Adding: “‘And thank God for that’ the casino said.”
After last week’s series premiere provided a brief overview of what makes sports betting work, how some Las Vegas handicappers rose to prominence, and where legal sports betting could be headed in the United States following the events of the past year, episode 2 of the Showtime four-part docuseries Action paints a potentially gloomy picture of what could happen if states don’t take the necessary precautions to curb problem gambling.
And while the “chasing a bet” portion of the episode was done in good fun — and is something everyone gambling should know about — the spotlight for this week’s episode was on the characters and the positive and negative effects that sports betting had on them.
The anonymous illegal bookie from New Jersey is granted several scenes this time around, where he says he’s a normal guy out in the public but no one knows that he simultaneously runs an underground illegal sportsbook operation that takes in millions and runs things like an unknown Al Capone.
He reiterated this week that legal sports betting will not impact his business since sportsbooks won’t let you bet with credit, while he does. And if you can’t pay, then you better be prepared to lose something of equal value.
This is the darkest side of the gambling world and one that surprisingly still exists in the United States considering that most assume the glory days of mobsters have long past.
Maybe America wouldn’t have people like the illegal bookie today if the public had embraced sports betting and gambling decades ago — but there are no wagers taken in hindsight.
Episode 2 of Action also details how “Vegas Dave” Oancea, who is known for his “tout” service and “whale bets,” became who he is today. If the first episode showed his triumphs, then the second episode highlights his failures.

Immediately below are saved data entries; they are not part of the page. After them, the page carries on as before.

(** A [map] whose callback returns normally relates every element to its
    image, in order. *)
Lemma map_from_Normal_inv {A B : Type} (R : A → B → Prop)
    (callback : A → nat → M B) (array : list A) :
  (∀ x i s b s', callback x i s = (Normal b, s') → R x b) →
  ∀ i s bs s', map_from callback array i s = (Normal bs, s') → Forall2 R array bs.
Proof.
  intros Hcb. induction array as [|x array IH]; intros i s bs s' Hrun.
  - cbn in Hrun. injection Hrun as <- _. constructor.
  - cbn [map_from] in Hrun.
    apply bind_Normal_inv in Hrun as (b & s1 & Hb & Hrun).
    apply bind_Normal_inv in Hrun as (bs' & s2 & Hbs & Hrun).
    cbn in Hrun. injection Hrun as <- _.
    constructor; eauto.
Qed.

(** ** translateSegmentsWithGPT *)

Section TranslatorFacts.
Variable chatCompletion : nat → ChatRequest → settled Response.
Variables fromLang toLang model : string.

#[local] Abbreviation request := (translation_request fromLang toLang model).

(** The first [map] issues one request per segment, in order, whatever the
    client answers. *)
Lemma requests_issued (segments : list (gmap string value)) (i : nat) (s : State) :
  map_from (λ seg _, openai_createChatCompletion chatCompletion (request seg))
    segments i s =
  (Normal (imap (λ j seg, chatCompletion (length (requests s) + j) (request seg))
             segments),
   issued s (request <$> segments)).
Proof.
  revert i s. induction segments as [|seg segments IH]; intros i s.
  - cbn. by rewrite issued_nil.
  - cbn [map_from].
    rewrite (bind_Normal _ _ s (issued s [request seg])
               (chatCompletion (length (requests s)) (request seg)))
      by reflexivity.
    erewrite bind_Normal by apply IH.
    rewrite issued_issued. cbn [fmap list_fmap app].
    unfold mret, M_ret. rewrite imap_cons, Nat.add_0_r. do 3 f_equal.
    apply imap_ext. intros j x _. cbn. rewrite length_app. cbn.
    f_equal. lia.
Qed.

He’s confident, sure, but after his current image of success slowly got chipped away, revealing that he’s lost numerous bets over the years — even asking his parents for a $700,000 loan at one point — it remains hard to find him relatable, since not everyone’s parents would give them, or much even have, hundreds of thousands of dollars so they could bet on sports.
Amateur sports bettor and casino regular Todd Wishnev grabs more of Action’s attention this week, admitting that gambling can destroy your life if you aren’t careful, which was a lesson he had to learn along the way toward self-control and just having fun with betting and sports.
Professional sports handicapper Kelly Stewart returns and recalling when her father told her “men age like wine, women age like milk” when she was a child.
She went on to detail the pressure she’s under, not only since another woman could swoop in and take her spot as the face of female sports betting, but also because she must maintain her image, stating, “Let’s face it, if I was ugly, I wouldn’t be here.”
Perhaps the most notable new face from this week was high-stakes sports bettor David Halpern, who provided a wealth of insight on his path to success, including some of the wagers he made during the 2018 NFL season and how making a profit off sports betting is based on finding a mathematical advantage in the probabilities presented in the odds given by the bookmaker.
He does give a great bit of advice to the new sports bettors who are playing for the first time thanks to legalization in several states, advising them that they should definitely not model themselves after his success.
“If you don’t know with an absolute certainty that you’re in the 1% of people that can make money in the long-run in sports gambling, then you’re not in the 1%,” Halpern said. “If you do it for entertainment, that’s fine, but I hope anyone who watches this understands that they are not going to be like me.”
And that, ultimately, is what Action tries to explain this week. Everyone in the United States needs to keep what Halpern said in mind as sports betting becomes more mainstream and more prevalent in sports broadcasts.
Betting on sports is fun and a new way to engage with something most of us grew up playing and watching, and if you’re coming into it just to have fun, then that’s completely fine.
Just don’t come into it thinking that you’re going to make easy money and an entire career out of sports betting because that will likely lead to you not only chasing bets but chasing a dream that’ll never come true as you slip into the vicious cycle that most of the successful handicappers on Action had to learn to overcome the hard way.